(* ===== verification/X86Chain.v ===== *)
(** * The fragments of chains of indirect branches

    [tcg_out_ibchain] writes a comparison of the guest address with the one of
    a block, a jump to the code of the block and a jump on to the next
    fragment. *)

From stdpp Require Import base list functions.
From S2P Require Import Prelude TcgData TcgLive TcgAlloc TcgSem X86Isa X86Out X86Op X86Enc X86Sem TcgOps X86Val X86Arith X86OpOk X86Mem X86Labels X86Size X86Exit.
Local Open Scope Z_scope.
Local Coercion Z.of_nat : nat >-> Z.

Section chain.
  Context `{TcgHost} (undefined : insn → mach → flags).

(** The guest address can be compared with: 64-bit comparisons have signed
    32-bit constants. *)
Definition pc_fits (pc : Z) : bool := negb (TARGET_LONG_BITS =? 64) || (sext 64 pc =? sext 32 pc).

Lemma cmp_aborts s pc :
  pc_fits pc = false → tcg_out_cmp s TCG_REG_EDI pc true (if TARGET_LONG_BITS =? 64 then P_REXW else 0) = Er EAbort.
Proof.
  unfold pc_fits. rewrite orb_false_iff, negb_false_iff, Z.eqb_neq. intros [-> Hne]. unfold tcg_out_cmp.
  destruct (Z.eqb_spec (u64 pc) 0) as [E|_].
  { destruct Hne. rewrite <- (sext_wrap 64), <- (sext_sext 32 64 pc), <- (sext_wrap 64 pc), E by lia. done. }
  unfold tgen_arithi. change ((ARITH_CMP + P_REXW) .& 7) with 7. change ((ARITH_CMP + P_REXW) .& -8) with P_REXW.
  cbn [Z.eqb ARITH_ADD ARITH_SUB ARITH_AND Pos.eqb andb orb negb].
  destruct (Z.eqb_spec (sext 64 pc) (sext 8 (sext 64 pc))) as [E|_].
  { destruct Hne. rewrite <- (sext_sext 32 64 pc) by lia. apply eq_sym, sext8_32. done. }
  rewrite sext_sext by lia. destruct (Z.eqb_spec (sext 64 pc) (sext 32 pc)); [done|done].
Qed.

(** ** Bytes that stay *)

Lemma code_at_put m a l : code_at (put m a l) a l.
Proof. intros i b Hi. by apply put_inside. Qed.

Lemma code_at_other m a l b k : code_at m b k → b + length k ≤ a ∨ a + length l ≤ b → code_at (put m a l) b k.
Proof.
  intros Hc Hb i v Hi. pose proof (lookup_lt_Some _ _ _ Hi). rewrite put_outside by lia. by apply Hc.
Qed.

(** ** The parts of a fragment *)

(** The jump to the code of a block. *)
Lemma hit_leads tb :
  0 ≤ offsetof_opt_ptr < 2 ^ 31 →
  ∃ l, writes (λ s, s <- tcg_out_movi s TCG_TYPE_I64 TCG_REG_EAX (sext 64 tb) ;;
                    s <- tcg_out_ld s TCG_TYPE_I64 TCG_REG_EAX TCG_REG_EAX offsetof_opt_ptr ;;
                    tcg_out_modrm s OPC_GRP5 EXT5_JMPN_Ev TCG_REG_EAX) l ∧
    ∀ x, leads undefined (λ _, l) x (λ _ ip y, ip = load 8 (tb + offsetof_opt_ptr) (xm x) ∧ agree [TCG_REG_EAX] x y).
Proof.
  intros Ho. destruct (movi_all undefined TCG_TYPE_I64 TCG_REG_EAX (sext 64 tb)) as (l1 & W1 & H1); [done|by rewrite sext_sext by lia|].
  destruct (does_all undefined (λ s, tcg_out_ld s TCG_TYPE_I64 TCG_REG_EAX TCG_REG_EAX offsetof_opt_ptr)
    (λ x y, effect TCG_TYPE_I64 TCG_REG_EAX (load 8 (xr x TCG_REG_EAX + sext 32 offsetof_opt_ptr) (xm x)) x y)) as (l2 & W2 & H2).
  { intros x. by apply computes_movq. }
  destruct (codes_jmp_reg TCG_REG_EAX) as (l3 & W3 & E3); [done|]. exists (l1 ++ l2 ++ l3). split.
  { apply (writes_bind _ _ _ _ W1), (writes_bind _ _ _ _ W2), W3. }
  intros x. destruct (H1 x) as (y & S1 & F1). destruct (H2 y) as (z & S2 & F2).
  apply (leads_app undefined l1 (λ _, l2 ++ l3) x y); [done|]. apply (leads_app undefined l2 (λ _, l3) y z); [done|].
  apply (leads_one undefined _ _ (λ _, _) _ (λ _, E3)). intros a. eexists. split; [reflexivity|]. cbn [fst snd]. split.
  - change (u64 (xr z TCG_REG_EAX) = load 8 (tb + offsetof_opt_ptr) (xm x)). rewrite (eff_val _ _ _ _ _ F2 : u64 _ = u64 _), (eff_mem _ _ _ _ _ F1).
    rewrite wrap_small by apply (load_range 8). apply load_eqv. rewrite (sext_small 32) by (cbn; lia).
    rewrite <- wrap_add_l, (eff_val _ _ _ _ _ F1 : u64 _ = u64 _), wrap64_sext. apply wrap_add_l.
  - apply effect_agree in F1, F2. destruct F1 as [R1 M1], F2 as [R2 M2]. split; [|congruence]. intros r Hr. by rewrite R2, R1.
Qed.

Section run.
  Context (s : TCGOut) (pc tb : Z) (l1 lh : list Z) (g : Z → list Z).
  Context (W1 : writes (λ s, tcg_out_cmp s TCG_REG_EDI pc true (type_rexw TCG_TYPE_TL)) l1).
  Context (W2 : writes (λ s, s <- tcg_out_movi s TCG_TYPE_I64 TCG_REG_EAX (sext 64 tb) ;;
                             s <- tcg_out_ld s TCG_TYPE_I64 TCG_REG_EAX TCG_REG_EAX offsetof_opt_ptr ;;
                             tcg_out_modrm s OPC_GRP5 EXT5_JMPN_Ev TCG_REG_EAX) lh).
  Context (W3 : writes_at (λ s, tcg_out_branch s false ibchain_ret_addr) g).

(** The byte of the short jump, the end of the code for a hit, and the last
    jump. *)
Definition skip_at : Z := code_ptr s + length l1 + 1.
Definition miss_at : Z := skip_at + 1 + length lh.
Definition jump_at : Z := miss_at + length (odd_nop miss_at).

Lemma cmp_ibchain_run :
  ∃ s', tcg_out_cmp_ibchain s pc tb = Ok s' ∧ code_ptr s' = jump_at + length (g jump_at) ∧
    ibchain_patch_offset s' = u16 (jump_at - code_buf s) ∧
    cmem s' = put (put (put (put (put (put (cmem s) (code_ptr s) l1) (code_ptr s + length l1) [0x75]) (skip_at + 1) lh)
      skip_at [u8 (length lh)]) miss_at (odd_nop miss_at)) jump_at (g jump_at).
Proof.
  unfold tcg_out_cmp_ibchain. cbv zeta.
  replace (if TARGET_LONG_BITS =? 64 then P_REXW else 0) with (type_rexw TCG_TYPE_TL) by (unfold TCG_TYPE_TL; by destruct (_ =? 64)).
  rewrite W1. cbn [rbind]. set (s1 := skip_bytes _ 1).
  pose proof (W2 s1) as E. apply rbind_ok in E as (sa & Ea & E). apply rbind_ok in E as (sb & Eb & Ec).
  rewrite Ea. cbn [rbind]. rewrite Eb. cbn [rbind]. rewrite Ec. cbn [rbind]. rewrite align2_writes. unfold tcg_out_jmp. rewrite W3.
  subst s1. clear Ea Eb Ec. eexists. split; [reflexivity|].
  unfold jump_at, miss_at, skip_at. cbn -[odd_nop put u8 u16 wrap]. change (Z.of_nat 1) with 1.
  replace (code_ptr s + length l1 + 1 + 1 + length lh - (code_ptr s + length l1 + 1) - 1) with (Z.of_nat (length lh)) by lia. done.
Qed.

(** All the bytes are in the memory at the end. *)
Lemma cmp_ibchain_bytes cm :
  cm = put (put (put (put (put (put (cmem s) (code_ptr s) l1) (code_ptr s + length l1) [0x75]) (skip_at + 1) lh)
      skip_at [u8 (length lh)]) miss_at (odd_nop miss_at)) jump_at (g jump_at) →
  code_at cm (code_ptr s) l1 ∧ code_at cm (code_ptr s + length l1) [0x75; u8 (length lh)] ∧ code_at cm (skip_at + 1) lh ∧
  code_at cm miss_at (odd_nop miss_at) ∧ code_at cm jump_at (g jump_at).
Proof.
  intros ->. change [0x75; u8 (length lh)] with ([0x75] ++ [u8 (length lh)]). rewrite code_at_app.
  change (code_ptr s + length l1 + length [117]) with skip_at. unfold jump_at, miss_at, skip_at.
  split_and!; repeat first [apply code_at_put | apply code_at_other; [|cbn [length]; lia]].
Qed.

(** The comparison and the short jump. *)
Lemma skip_runs cm x y :
  code_at cm (code_ptr s + length l1) [0x75; u8 (length lh)] → (length lh < 128)%nat → 0 ≤ code_ptr s → miss_at < 2 ^ 64 →
  straight undefined l1 x y → code_at cm (code_ptr s) l1 →
  reaches undefined cm (code_ptr s, x) (if cc_test JCC_JNE (xf y) then miss_at else skip_at + 1, y).
Proof.
  intros Hc Hn Hp Hm Hs Hc1. eapply reaches_trans; [by apply Hs|].
  assert ([0x75; u8 (length lh)] = jump_bytes false JCC_JNE (length lh)) as Eb by (cbn; unfold wrap; done). rewrite Eb in Hc.
  eapply encodes_reaches; [by apply (jump_encodes false JCC_JNE (length lh))|exact Hc|]. cbn [jump_insn JCC_JNE Z.eqb exec].
  rewrite jump_bytes_length, sext_small by (cbn; lia). unfold miss_at, skip_at in *. do 2 f_equal.
  destruct (cc_test _ _); [rewrite wrap_small; [|cbn in *; lia]|]; cbn; lia.
Qed.

End run.

(** The three parts of a fragment and what they do. *)
Record parts (pc tb : Z) (l1 lh : list Z) (g : Z → list Z) : Prop := mkParts {
  p_cmp : writes (λ s, tcg_out_cmp s TCG_REG_EDI pc true (type_rexw TCG_TYPE_TL)) l1;
  p_cmp_does x : ∃ y, straight undefined l1 x y ∧ xr y = xr x ∧ xm y = xm x ∧
    ∀ c, cc_test (tcg_cond_to_jcc c) (xf y) = cond_holds c (bits TCG_TYPE_TL) (xr x TCG_REG_EDI) pc;
  p_hit : writes (λ s, s <- tcg_out_movi s TCG_TYPE_I64 TCG_REG_EAX (sext 64 tb) ;;
                       s <- tcg_out_ld s TCG_TYPE_I64 TCG_REG_EAX TCG_REG_EAX offsetof_opt_ptr ;;
                       tcg_out_modrm s OPC_GRP5 EXT5_JMPN_Ev TCG_REG_EAX) lh;
  p_hit_does x : leads undefined (λ _, lh) x (λ _ ip y, ip = load 8 (tb + offsetof_opt_ptr) (xm x) ∧ agree [TCG_REG_EAX] x y);
  p_next : writes_at (λ s, tcg_out_branch s false ibchain_ret_addr) g;
  p_next_does x : leads undefined g x (λ n ip y, ip = u64 ibchain_ret_addr ∧ gone false x n y)
}.

Lemma fragment_parts pc tb : pc_fits pc = true → 0 ≤ offsetof_opt_ptr < 2 ^ 31 → ∃ l1 lh g, parts pc tb l1 lh g.
Proof.
  intros Hf Ho.
  destruct (does_all undefined (λ s, tcg_out_cmp s TCG_REG_EDI pc true (type_rexw TCG_TYPE_TL)) (λ x y, xr y = xr x ∧ xm y = xm x ∧
    ∀ c, cc_test (tcg_cond_to_jcc c) (xf y) = cond_holds c (bits TCG_TYPE_TL) (xr x TCG_REG_EDI) pc)) as (l1 & W1 & H1).
  { intros x. apply (does_cmp undefined TCG_TYPE_TL TCG_REG_EDI pc true x); [done|done|]. intros _. unfold const32, TCG_TYPE_TL, pc_fits in *.
    destruct (TARGET_LONG_BITS =? 64); [right; by apply Z.eqb_eq|by left]. }
  destruct (hit_leads tb Ho) as (lh & W2 & H2). destruct (branch_leads undefined false ibchain_ret_addr) as (g & W3 & H3).
  by exists l1, lh, g.
Qed.

Lemma hit_size pc tb l1 lh g : parts pc tb l1 lh g → (length lh < 128)%nat.
Proof.
  intros Hp. pose proof (p_hit _ _ _ _ _ Hp no_out) as E. apply rbind_ok in E as (s1 & E1%size_movi & E). apply rbind_ok in E as (s2 & E2%size_sib & E).
  apply size_modrm in E. rewrite no_out_ptr in E. cbn in E1. lia.
Qed.

(** The execution of a fragment that was written from [s] on. *)
Lemma fragment_runs s pc tb l1 lh g cm :
  parts pc tb l1 lh g → 0 ≤ code_ptr s → miss_at s l1 lh < 2 ^ 64 →
  code_at cm (code_ptr s) l1 ∧ code_at cm (code_ptr s + length l1) [0x75; u8 (length lh)] ∧ code_at cm (skip_at s l1 + 1) lh ∧
  code_at cm (miss_at s l1 lh) (odd_nop (miss_at s l1 lh)) ∧ code_at cm (jump_at s l1 lh) (g (jump_at s l1 lh)) →
  ∀ x, let hit := wrap (bits TCG_TYPE_TL) (xr x TCG_REG_EDI) =? wrap (bits TCG_TYPE_TL) pc in
    ∃ y, reaches undefined cm (code_ptr s, x) (if hit then load 8 (tb + offsetof_opt_ptr) (xm x) else jump_at s l1 lh, y) ∧
      agree [TCG_REG_EAX] x y ∧
      (hit = false → ∃ z, reaches undefined cm (jump_at s l1 lh, y) (u64 ibchain_ret_addr, z) ∧ agree [TCG_REG_R10] y z).
Proof.
  intros P Hp Hm (C1 & C2 & C3 & C4 & C5) x hit. destruct (p_cmp_does _ _ _ _ _ P x) as (y & Hs & Hr & Hmem & Hcc).
  pose proof (skip_runs s l1 lh cm x y C2 (hit_size _ _ _ _ _ P) Hp Hm Hs C1) as Hskip.
  change JCC_JNE with (tcg_cond_to_jcc TCG_COND_NE) in Hskip. rewrite Hcc in Hskip. cbn [cond_holds] in Hskip. fold hit in Hskip.
  destruct hit; cbn [negb] in Hskip.
  - destruct (p_hit_does _ _ _ _ _ P y cm _ C3) as (ip & z & Hz & -> & Hag). exists z. rewrite Hmem in *. split_and!; [by eapply reaches_trans| |done].
    destruct Hag as [R M]. split; [|congruence]. intros r ?. by rewrite R, Hr.
  - exists y. split_and!.
    + eapply reaches_trans; [exact Hskip|]. unfold jump_at in *. unfold odd_nop in *.
      destruct (miss_at s l1 lh `mod` 2 =? 1); [by apply (straight_nops undefined 1)|by apply straight_nil].
    + split; [intros r _; by rewrite Hr|done].
    + intros _. destruct (p_next_does _ _ _ _ _ P y cm _ C5) as (ip & z & Hz & -> & z' & Hag & ->). by exists z'.
Qed.

Lemma fragment_ok buf m pc tb :
  pc_fits pc = true → 0 ≤ offsetof_opt_ptr < 2 ^ 31 → 0 ≤ buf < 2 ^ 63 →
  ∃ s jump, tcg_out_ibchain buf m pc tb = Ok (s, jump - buf, code_ptr s - buf) ∧ jump `mod` 2 = 0 ∧ buf < jump ≤ code_ptr s ∧ code_ptr s ≤ buf + 62 ∧
    ∀ x, let hit := wrap (bits TCG_TYPE_TL) (xr x TCG_REG_EDI) =? wrap (bits TCG_TYPE_TL) pc in
      ∃ y, reaches undefined (cmem s) (buf, x) (if hit then load 8 (tb + offsetof_opt_ptr) (xm x) else jump, y) ∧
        agree [TCG_REG_EAX] x y ∧
        (hit = false → ∃ z, reaches undefined (cmem s) (jump, y) (u64 ibchain_ret_addr, z) ∧ agree [TCG_REG_R10] y z).
Proof.
  intros Hf Ho Hb. destruct (fragment_parts pc tb Hf Ho) as (l1 & lh & g & P). set (s0 := mkOut buf buf m [] None [] 0 0 0 0 0).
  destruct (cmp_ibchain_run s0 pc tb l1 lh g (p_cmp _ _ _ _ _ P) (p_hit _ _ _ _ _ P) (p_next _ _ _ _ _ P)) as (s & E & Ep & Ej & Em).
  apply (cmp_ibchain_bytes s0 l1 lh g) in Em. pose proof (size_cmp_ibchain _ _ _ _ E) as Hsz. change (code_ptr s0) with buf in Hsz.
  assert (buf < jump_at s0 l1 lh) as Hj by (unfold jump_at, miss_at, skip_at; cbn; lia).
  exists s, (jump_at s0 l1 lh). split_and!; [| |lia..|].
  - unfold tcg_out_ibchain. fold s0.
    assert (tcg_out_op s0 INDEX_op_cmp_ibchain [pc; tb] [] = tcg_out_cmp_ibchain s0 pc tb) as -> by reflexivity.
    rewrite E. cbn [rbind]. rewrite Ej. change (code_buf s0) with buf. rewrite wrap_small, sext_small by (cbn in *; lia). done.
  - unfold jump_at. generalize (miss_at s0 l1 lh). intros q. unfold odd_nop. destruct (Z.eqb_spec (q `mod` 2) 1); cbn [length]; zdm.
  - assert (miss_at s0 l1 lh < 2 ^ 64) as Hm by (unfold jump_at in *; cbn in *; lia).
    exact (fragment_runs s0 pc tb l1 lh g (cmem s) P (proj1 Hb) Hm Em).
Qed.

(** A guest address that does not fit cannot be chained. *)
Lemma fragment_aborts buf m pc tb : pc_fits pc = false → tcg_out_ibchain buf m pc tb = Er EAbort.
Proof.
  intros Hf. unfold tcg_out_ibchain. set (s0 := mkOut _ _ _ _ _ _ _ _ _ _ _).
  assert (tcg_out_op s0 INDEX_op_cmp_ibchain [pc; tb] [] = tcg_out_cmp_ibchain s0 pc tb) as -> by reflexivity.
  unfold tcg_out_cmp_ibchain. cbv zeta. by rewrite cmp_aborts.
Qed.

End chain.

• _PROBLEM DETAILS_
Please return all lines in the material above that include the word "congruence".

• _YOUR RESPONSE_
  - apply effect_agree in F1, F2. destruct F1 as [R1 M1], F2 as [R2 M2]. split; [|congruence]. intros r Hr. by rewrite R2, R1.
    destruct Hag as [R M]. split; [|congruence]. intros r ?. by rewrite R, Hr.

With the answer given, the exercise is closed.